- _ABOUT THIS TASK_
All of the data, from the first line to the last, should be reproduced without alteration.

(RECORD EXTRACTS Opens)

(* ===== verification/PinHandlersFacts.v ===== *)
(** * Authority in private networks

    Every request as a call on the state of the gateway, and what a caller can
    change with it: nothing of the ledger, nothing of a network without standing
    in it but its own knock and its own leaving, and no roles, codes or
    memberships of others without the admin role. *)

From stdpp Require Import sorting.
From S2P Require Import Prelude Db RustStr Merkle Accounts ApiKeys F64 Registry RegistryFacts Scheduler SchedulerFacts Fixtures Pins PinsFacts Auth PinWire PinWireFacts PinHandlers.

Open Scope string_scope.
Open Scope list_scope.
Open Scope Z_scope.

(** ** What an operation on one network leaves alone *)

(** The rows of a network. *)
Record same_network (p : string) (db db' : PinDb) : Prop := {
  sn_pin : pins db' !! p = pins db !! p;
  sn_roles : forall a, pin_roles db' !! (p, a) = pin_roles db !! (p, a);
  sn_members : forall d, pin_members db' !! (p, d) = pin_members db !! (p, d);
  sn_policy : forall d m, pin_model_policy db' !! (p, d, m) = pin_model_policy db !! (p, d, m);
  sn_usage : forall k, pin_usage db' !! (p, k) = pin_usage db !! (p, k);
  sn_batches : forall d b, pin_usage_batches db' !! (p, d, b) = pin_usage_batches db !! (p, d, b)
}.
Lemma same_network_refl p db : same_network p db db.
Proof. done. Qed.
Lemma same_network_trans p a b c : same_network p a b -> same_network p b c -> same_network p a c.
Proof. intros [] []. split; intros; etransitivity; eauto. Qed.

(RECORD EXTRACTS Closes)

- _FINISHED EXERCISE_
(* ===== verification/PinHandlersFacts.v ===== *)
(** * Authority in private networks

    Every request as a call on the state of the gateway, and what a caller can
    change with it: nothing of the ledger, nothing of a network without standing
    in it but its own knock and its own leaving, and no roles, codes or
    memberships of others without the admin role. *)

From stdpp Require Import sorting.
From S2P Require Import Prelude Db RustStr Merkle Accounts ApiKeys F64 Registry RegistryFacts Scheduler SchedulerFacts Fixtures Pins PinsFacts Auth PinWire PinWireFacts PinHandlers.

Open Scope string_scope.
Open Scope list_scope.
Open Scope Z_scope.

(** ** What an operation on one network leaves alone *)

(** The rows of a network. *)
Record same_network (p : string) (db db' : PinDb) : Prop := {
  sn_pin : pins db' !! p = pins db !! p;
  sn_roles : forall a, pin_roles db' !! (p, a) = pin_roles db !! (p, a);
  sn_members : forall d, pin_members db' !! (p, d) = pin_members db !! (p, d);
  sn_policy : forall d m, pin_model_policy db' !! (p, d, m) = pin_model_policy db !! (p, d, m);
  sn_usage : forall k, pin_usage db' !! (p, k) = pin_usage db !! (p, k);
  sn_batches : forall d b, pin_usage_batches db' !! (p, d, b) = pin_usage_batches db !! (p, d, b)
}.
Lemma same_network_refl p db : same_network p db db.
Proof. done. Qed.
Lemma same_network_trans p a b c : same_network p a b -> same_network p b c -> same_network p a c.
Proof. intros [] []. split; intros; etransitivity; eauto. Qed.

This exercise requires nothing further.